Although the brand-new Oscar for best direction, the best leading actress and the best film with which ‘Nomadland’ won on April 25 have reaffirmed it as the most important film of the 2020-2021 cinematographic courseThis condition is preceded by an endless string of awards received at events such as the Satellite Awards or the Gotham, through unions, and at festivals such as Toronto or Venice.
But unfortunately – and as far as I’m concerned – all these awards are late in another sample of what could already be a leitmotif of the Hollywood Academy; adding to cases such as, to give a couple of examples, those of Roger Deakins —’Blade Runner 2049’—, Martin Scorsese —’Infiltrados’— or Leonardo DiCaprio —’The Revenant. ‘
In the present case, I am a strong advocate of the idea that the highest recognition of Chloé Zhao It should not have come from the hand of ‘Nomadland’, but three years before, when his wonderful feature film ‘The Rider’ already fell in love with half the world through a simple and beautiful story about a rodeo star unable to ride again.
A spectacular trompe l’oeil
To say that ‘Nomadland’ does not have enough virtues to have been among the best-positioned films of the awards season would be an understatement. Its delicate form, channeled through the remarkable work of cinematographer Joshua James Richards, of a nature close to documentary, his almost poetic cadence and his peculiar way of embracing the Malickian spirit in his representation of North American orography.
This formal bet is shown as a perfect reflection – not evolution – of what was seen in ‘The Rider’, with which it shares the vast majority of its genetic code; This includes the almost experimental flirtations with non-fiction, the languid and delicate tone, and the proximity to people turned into characters that, in the case of the 2017 film, is almost overwhelming.
But why does Brady Blackburn’s story of self-improvement end up rising above Fern’s traveling odyssey despite sharing the same narrative mechanisms? The answer, despite being much more complex than it appears, could be reduced to a single concept: his honesty.
If anything makes ‘The Rider’ great, that’s the way it seems to put aside any pretense that goes beyond tell a story and provoke the purest and most organic emotions possible in the stalls, squeezing its peculiarities and tools to the last drop so that each and every one of its nuances feels right on the skin.

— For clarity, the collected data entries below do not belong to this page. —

Lemma square_zero_bits n matrix :
  represents matrix (T n) ->
  exists sq, gf2MatrixSquare matrix = Ok sq /\ represents sq (T (2 * n)).
Proof.
  intros H. destruct (gf2MatrixSquare_spec (T n) matrix) as (sq & -> & Hsq);
    eauto using zero_bits_linear, zero_bits_keeps.
  exists sq. split; [done|]. destruct Hsq as [? Hrep]. split; [done|].
  intros i row Hi. rewrite (Hrep i row Hi), iter_add_comp. f_equal. lia.
Qed.

Lemma maybe_times_spec n matrix first len :
  represents matrix (T n) -> word w first -> 0 <= len ->
  maybe_times matrix first len = Ok (T (n * Z.to_nat (len `mod` 2)) first).
Proof.
  intros Hrep Hf Hlen. unfold maybe_times. rewrite land_1_testbit, Z.bit0_odd.
  rewrite Zmod_odd. destruct (Z.odd len); simpl.
  - rewrite Nat.mul_1_r. by apply gf2MatrixTimes_spec; [apply zero_bits_linear|..].
  - by rewrite Nat.mul_0_r.
Qed.

Lemma shiftr1_half len : Z.shiftr len 1 = len / 2.
Proof. rewrite Z.shiftr_div_pow2; [done|lia]. Qed.

Lemma combine_loop_spec fuel n odd first len :
  represents odd (T n) -> word w first -> 0 < len < 4 ^ Z.of_nat fuel ->
  combine_loop fuel odd first len = Ok (T (2 * n * Z.to_nat len) first).
Proof.
  revert n odd first len.
  induction fuel as [|fuel IH]; intros n odd first len Hodd Hf Hlen.
  { simpl in Hlen. lia. }
  simpl. destruct (square_zero_bits n odd Hodd) as (even & -> & Heven). simpl.
  rewrite (maybe_times_spec (2 * n)) by (try done; lia). simpl.
  rewrite shiftr1_half.
  assert (len = 2 * (len / 2) + len `mod` 2) as Hl by (apply Z.div_mod; lia).
  assert (0 <= len `mod` 2 < 2) as Hm by (apply Z.mod_pos_bound; lia).
  assert (0 <= len / 2) as Hd by (apply Z.div_pos; lia).
  destruct (Z.eqb_spec (len / 2) 0) as [E|E].
  { repeat f_equal. lia. }
  destruct (square_zero_bits _ even Heven) as (odd2 & -> & Hodd2). simpl.
  rewrite (maybe_times_spec (2 * (2 * n))) by (try done; by apply zero_bits_word).
  simpl. rewrite shiftr1_half. set (h := len / 2) in *.
  assert (h = 2 * (h / 2) + h `mod` 2) as Hl2 by (apply Z.div_mod; lia).
  assert (0 <= h `mod` 2 < 2) as Hm2 by (apply Z.mod_pos_bound; lia).
  assert (0 <= h / 2) as Hd2 by (apply Z.div_pos; lia).
  rewrite iter_add_comp.
  destruct (Z.eqb_spec (h / 2) 0) as [E2|E2].
  { f_equal. f_equal. nia. }
  rewrite (IH (2 * (2 * n))%nat); [|done|by apply zero_bits_word|];
    [|rewrite Nat2Z.inj_succ, Z.pow_succ_r in Hlen by lia; lia].
  f_equal. rewrite iter_add_comp. f_equal.
  assert (Z.to_nat len = 4 * Z.to_nat (h / 2) + 2 * Z.to_nat (h `mod` 2)
    + Z.to_nat (len `mod` 2))%nat as -> by lia.
  lia.
Qed.

Lemma unit_rows_lookup n k i row :
  (k + n <= w)%nat ->
  unit_rows w n (Z.shiftl 1 (Z.of_nat k)) !! i = Some row ->
  row = Z.shiftl 1 (Z.of_nat (k + i)).
Proof.
  revert k i. induction n as [|n IH]; intros k i Hk; simpl; [done|].
  destruct i as [|i]; simpl.
  { intros [= <-]. do 2 f_equal. lia. }
  destruct n as [|n']; [done|].
  rewrite Z.shiftl_shiftl by lia.
  assert (Z.land (Z.shiftl 1 (Z.of_nat k + 1)) (Z.ones (Z.of_nat w)) =
          Z.shiftl 1 (Z.of_nat (S k))) as ->.
  { rewrite Z.land_ones by lia. rewrite !Z.shiftl_1_l.
    replace (Z.of_nat k + 1) with (Z.of_nat (S k)) by lia.
    apply Z.mod_small. split; [apply Z.pow_nonneg; lia|].
    apply Z.pow_lt_mono_r; lia. }
  intros H. apply IH in H; [|lia]. rewrite H. do 2 f_equal. lia.
Qed.

Lemma unit_rows_length n row : length (unit_rows w n row) = n.
Proof. revert row. induction n; intros; simpl; [done|]. by rewrite IHn. Qed.

(** The initial matrix is one zero bit. *)
Lemma odd_represents : (0 < w)%nat -> represents (poly :: unit_rows w (w - 1) 1) (T 1).
Proof.
  intros Hw. split; [simpl; rewrite unit_rows_length; lia|].
  intros i row. destruct i as [|i]; simpl.
  - intros [= <-]. unfold zero_bit. simpl. by rewrite Z.lxor_0_l.
  - intros H. change 1 with (Z.shiftl 1 (Z.of_nat 0)) in H at 1.
    apply unit_rows_lookup in H; [|lia]. rewrite H. unfold zero_bit.
    rewrite Z.shiftl_spec_low by lia. rewrite Z.lxor_0_r.
    rewrite Z.shiftr_shiftl_l by lia. f_equal. lia.
Qed.

Lemma crc_raw_app s a b : crc_raw poly s (a ++ b) = crc_raw poly (crc_raw poly s a) b.
Proof. apply fold_left_app. Qed.

Lemma crc_raw_word s data : word w s -> (8 <= w)%nat -> Forall is_byte data ->
  word w (crc_raw poly s data).
Proof.
  intros Hs H8 H. revert s Hs. induction H as [|b data Hb Hd IH]; intros s Hs; [done|].
  simpl. apply IH. apply zero_bits_word, word_lxor; [done|].
  unfold word, is_byte in *. split; [lia|].
  assert (2 ^ 8 <= 2 ^ Z.of_nat w) by (apply Z.pow_le_mono_r; lia). lia.
Qed.

Lemma crc_word data : (8 <= w)%nat -> Forall is_byte data -> word w (crc poly w data).
Proof.
  intros. apply word_lxor; [|apply word_ones].
  apply crc_raw_word; [apply word_ones|done..].
Qed.

Lemma crc_nil : crc poly w [] = 0.
Proof. unfold crc. simpl. apply Z.lxor_nilpotent. Qed.

(** The algebraic identity behind CRC combination. *)
Lemma crc_app a b :
  crc poly w (a ++ b) = Z.lxor (T (8 * length b) (crc poly w a)) (crc poly w b).
Proof.
  unfold crc. rewrite crc_raw_app. rewrite (crc_raw_split _ b).
  rewrite (crc_raw_split (Z.ones _) b). rewrite zero_bits_lxor.
  set (o := Z.ones (Z.of_nat w)). set (x := T (8 * length b) (crc_raw poly o a)).
  set (y := T (8 * length b) o). set (z := crc_raw poly 0 b).
  apply Z.bits_inj'. intros i Hi. rewrite !Z.lxor_spec.
  by destruct (Z.testbit x i), (Z.testbit y i), (Z.testbit z i), (Z.testbit o i).
Qed.

Lemma combineCRC_app a b :
  (8 <= w)%nat -> Forall is_byte a -> zlen b < 2 ^ 63 ->
  combineCRC (crc poly w a) (crc poly w b) (zlen b) poly w = Ok (crc poly w (a ++ b)).
Proof.
  intros Hw Ha Hb. unfold combineCRC.
  destruct (Z.leb_spec (zlen b) 0) as [Hz|Hz].
  { assert (b = []) as -> by (apply zlen_nil_inv; pose proof (zlen_nonneg b); lia).
    by rewrite app_nil_r. }
  destruct (square_zero_bits 1 (poly :: unit_rows w (w - 1) 1)) as (even & -> & Heven).
  { apply odd_represents. lia. }
  cbn [mbind outcome_bind].
  destruct (square_zero_bits _ even Heven) as (odd & -> & Hodd).
  cbn [mbind outcome_bind].
  rewrite (combine_loop_spec 32 _ odd _ _ Hodd).
  - cbn [mbind outcome_bind]. rewrite crc_app. f_equal. f_equal. f_equal. unfold zlen. lia.
  - by apply crc_word.
  - split; [lia|]. change (4 ^ Z.of_nat 32) with (2 ^ 64). lia.
Qed.
End Linear.

End Crc.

On the other side of the coin, ‘Nomadland’ constantly strives during its 108 minutes to show depth and underline its transcendental airs; distancing himself from the previous Zhao film by betraying his pseudo-documentary status by falling into melodramas and sprinkling the footage with lapidary phrases and pompous dialogues that completely ignore the meaning of the words “subtlety” and “subtext.”
Everything exposed so far goes a step further when we move our gaze away from the form to focus on the background of ‘Nomadland’, in the message it intends to convey, and in the way it translates it to the big screen by means of a set of decisions that are little less than controversial and of a certain moral ambiguity that reduce the emotion and make the assimilation of the film much more complicated.
Despite the fact that both ‘The Rider’ and ‘Nomadland’ choose to use real people to generate a unique aura of closeness and authenticity, the Oscar winner takes a radical distance by introducing Frances McDormand in the middle of her cast of nomads. The star of the show then becomes – and I say this without judging at all the involvement of the actress with the project and her social angle – into a kind of intruder; alien to a world that does not belong to him and that enhances the feeling of being in front of a pre-manufactured product and much more calculated than it transmits.
To this should be added the tricky way in which the film romanticizes poverty —Or, at least, that has been transmitted to me—, associating it in a certain way with a notion of freedom and connection with the world in code new age that has totally expelled me from it.
It is possible that there is a temptation to refute these arguments by playing the understanding card, pointing out that I have not understood Chloé Zhao’s film or her portrait of precariousness in the United States. Faced with this, the only thing I can argue is that cinema is a matter of sensations, and where ‘The Rider’ truly bombarded me in each of its frames, with ‘Nomadland’ I have seemed to be contemplating a spectacular trompe l’oeil designed to destroy.